New subcommands are added:
memdump a / memdump allpid: Dump memory usage of all processes;
memdump allpid [seqmin] [seqmax]: Dump memory usage of processes within the specified seq range.
This feature is only active when CONFIG_MM_BACKTRACE >= 0; it is not available if CONFIG_MM_BACKTRACE < 0.
Impact
User Impact
New subcommands (allpid/a) are added to the memdump command, which are fully backward-compatible (existing memdump functionalities for leaked nodes and specific PID remain unchanged);
Users need to ensure CONFIG_MM_BACKTRACE >= 0 (e.g., 0, 3,) to access the new features; the new commands are invisible when CONFIG_MM_BACKTRACE < 0.
Compatibility
No breaking changes to existing code or build process;
The new logic is wrapped under the existing CONFIG_MM_BACKTRACE macro, so no additional configuration dependencies are introduced.
Documentation
Relevant documentation (e.g., command usage docs) needs to be updated to include the new memdump subcommands and their usage constraints (macro dependency).
Testing
Build Configuration:
Test 1: CONFIG_MM_BACKTRACE = 0
Test 2: CONFIG_MM_BACKTRACE = 3
Test 3: CONFIG_MM_BACKTRACE = -1 (negative value for negative case verification)
Test Steps & Results
Step 1: Configure CONFIG_MM_BACKTRACE = 0 in the build config, compile and flash the firmware to the target board.
Step 2: Execute memdump a (alias for memdump allpid) on the target shell; verify the output format and content:
plaintext
pid: 853, used: 0, nused: 0
pid: 22, used: 104336, nused: 77
pid: 23, used: 340856, nused: 160
pid: 24, used: 0, nused: 0
Step 3: Execute memdump allpid 0 1000; verify processes with seq in 0-1000 range are output (consistent with the above format, filtered by seq range
Step 4: Repeat Step 1-3 with CONFIG_MM_BACKTRACE = 3; confirm the same output behavior (new commands work normally).

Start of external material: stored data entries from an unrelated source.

(* ===== verification/_CoqProject ===== *)
-Q . S2P
Prelude.v
ChaCha20.v
Poly1305.v
Poly26.v
Poly64.v
CryptoProbe.v
Crc32c.v
CacheProbe.v
IoSpike.v
LeaseProbe.v
LeaseMaint.v
LeaseShape.v
Harness.v
Engine.v
Worker.v
LeaseQueue.v
Dequeue.v
Stream.v
LeasedWorker.v
LeaseRefine.v
Float32.v
Tokenizer.v
DecimalFloat.v
Parser.v
ParserTotal.v
SqlPrint.v
SqlLayout.v
SqlRoundtrip.v
VectorArena.v
VectorTopK.v
VectorSearch.v
Bindings.v
Step.v
Catalog.v
QueueSql.v
QueueText.v
QueueContract.v
Api.v
WorkerText.v
Columns.v
Contract.v
AllocMap.v
Recount.v
Storage.v
Superblock.v
Transaction.v
Recovery.v
CatalogGraph.v
Durability.v
Creation.v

Step 1: Configure CONFIG_MM_BACKTRACE = -1, recompile and flash firmware.
Step 2: Execute memdump a / memdump allpid on the target shell; verify the commands are not recognized (no response for new subcommands), and only original memdump functionalities are retained.
Verify existing memdump features (dump leaked memory nodes, specific PID memory usage) work as expected after the change, with no regression.
Test Logs (Key Snippets)
bash
运行
Log for CONFIG_MM_BACKTRACE=0 + memdump allpid
root@board:/# memdump allpid
pid: 22, used: 104336, nused: 77
pid: 23, used: 340856, nused: 160
Log for CONFIG_MM_BACKTRACE=0 + memdump allpid 0 1000
root@board:/# memdump allpid 0 1000
pid: 22, used: 0, nused: 0
pid: 23, used: 340856, nused: 160